Vention is building MachineMotion controllers into a factory automation control layer
A 110 million dollar Series D, 30-motor EtherCAT chaining, and over-the-air update paths anchor Vention's MachineMotion AI controller inside factory automation cells.

Vention raised $110 million USD on January 28, 2026, equivalent to $150 million CAD in the company release, with Investissement Quebec, Desjardins Capital, Fidelity Investments Canada ULC, and NVentures participating. The financing followed a $95 million Series C in 2022 and supports Vention's effort to make factory automation easier to design, control, deploy, and maintain.
Vention was co-founded in Montreal in 2016 by Etienne Lacroix and Max Windisch. Lacroix developed industrial technologies at GE and supported manufacturers at McKinsey, while Windisch worked across industrial automation, Softimage-Microsoft, Kaydara-Autodesk, PI-EMC, and GE. The company's platform combines MachineBuilder for machine design with MachineMotion for execution and control.
MachineMotion AI is the controller layer in this story. Launched in 2025, the compact automation controller is powered by NVIDIA Jetson and connects robots, motors, conveyors, sensors, and safety devices from one unit. It supports up to 30 daisy-chained high-performance step-servo drives with integrated motors over EtherCAT, and connectivity through Ethernet, Wi-Fi, cellular IoT, and 5G.

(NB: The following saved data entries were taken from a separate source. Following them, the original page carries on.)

Definition opLt : executionFunc S :=
  let* x := pop in let* y := peek in setTop (u256_of_bool (u256_Lt x y)) ;;; done_nil.
Definition opGt : executionFunc S :=
  let* x := pop in let* y := peek in setTop (u256_of_bool (u256_Gt x y)) ;;; done_nil.
Definition opSlt : executionFunc S :=
  let* x := pop in let* y := peek in setTop (u256_of_bool (u256_Slt x y)) ;;; done_nil.
Definition opSgt : executionFunc S :=
  let* x := pop in let* y := peek in setTop (u256_of_bool (u256_Sgt x y)) ;;; done_nil.
Definition opEq : executionFunc S :=
  let* x := pop in let* y := peek in setTop (u256_of_bool (u256_Eq x y)) ;;; done_nil.
Definition opIszero : executionFunc S :=
  let* x := peek in setTop (u256_of_bool (u256_IsZero x)) ;;; done_nil.
Definition opAnd : executionFunc S := let* x := pop in let* y := peek in setTop (u256_And x y) ;;; done_nil.
Definition opOr : executionFunc S := let* x := pop in let* y := peek in setTop (u256_Or x y) ;;; done_nil.
Definition opXor : executionFunc S := let* x := pop in let* y := peek in setTop (u256_Xor x y) ;;; done_nil.
Definition opByte : executionFunc S :=
  let* th := pop in let* val := peek in setTop (u256_Byte val th) ;;; done_nil.

Definition opAddmod : executionFunc S :=
  let* x := pop in let* y := pop in let* z := peek in
  setTop (if u256_IsZero z then u256_Clear else u256_AddMod x y z) ;;; done_nil.
Definition opMulmod : executionFunc S :=
  let* x := pop in let* y := pop in let* z := peek in setTop (u256_MulMod x y z) ;;; done_nil.

Definition opSHL : executionFunc S :=
  let* shift := pop in let* value := peek in
  setTop (if u256_LtUint64 shift 256 then u256_Lsh value (u256_Uint64 shift) else u256_Clear) ;;;
  done_nil.
Definition opSHR : executionFunc S :=
  let* shift := pop in let* value := peek in
  setTop (if u256_LtUint64 shift 256 then u256_Rsh value (u256_Uint64 shift) else u256_Clear) ;;;
  done_nil.
Definition opSAR : executionFunc S :=
  let* shift := pop in let* value := peek in
  (if u256_GtUint64 shift 256 then
     setTop (if u256_Sign value >=? 0 then u256_Clear else u256_SetAllOne)
   else setTop (u256_SRsh value (u256_Uint64 shift))) ;;;
  done_nil.

(** ** Hashing and environment *)

Definition opKeccak256 : executionFunc S :=
  let* offset := pop in let* size := peek in
  let* data := memGetPtr (i64 (u256_Uint64 offset)) (i64 (u256_Uint64 size)) in
  let hash := keccak256 data in
  (if EnablePreimageRecording evm_Config then sdb (AddPreimage hash data) else gret tt) ;;;
  setTop (u256_SetBytes (hash_bytes hash)) ;;;
  done_nil.

Definition opAddress : executionFunc S :=
  let* c := contract in push (u256_SetBytes (address_bytes (Contract_Address c))) ;;; done_nil.

Definition opBalance : executionFunc S :=
  let* slot := peek in
  let* balance := sdb (GetBalance (u256_Bytes20 slot)) in
  setTop (u256_FromBig balance) ;;; done_nil.

Definition opOrigin : executionFunc S :=
  push (u256_SetBytes (address_bytes (Origin evm_TxContext))) ;;; done_nil.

The controller supports UR, FANUC, and ABB robots alongside conveyors, actuators, and safety devices. Vention lists plug-and-play safety with physical and software reset functions, while MachineLogic gives teams Python and code-free programming paths. Over-the-air updates can move through cellular, Wi-Fi, or 5G, making the controller part of Vention's broader software-defined factory thesis.
The competitive field includes traditional PLC and motion-control suppliers, Siemens, Rockwell, Beckhoff, Omron, robot OEM controllers, integrators building custom panels, and modular automation platforms such as MachineMetrics-adjacent factory software stacks. Vention's distinction is a unified design-to-control platform for smaller manufacturers and machine builders that want robot cells without a long custom integration project.
Public material does not show controller install time by customer, robot-cell uptime, failed deployment rate, service-response time, field maintenance cost, pricing by controller, or commercial renewal metrics. MachineMotion sits below Vention's later GRIIP and Interpack coverage: it is the control layer underneath the robot cell. If Vention can turn controllers, design software, and remote updates into a repeatable deployment path, it becomes an operating system for modular factory automation rather than a catalog of machine parts.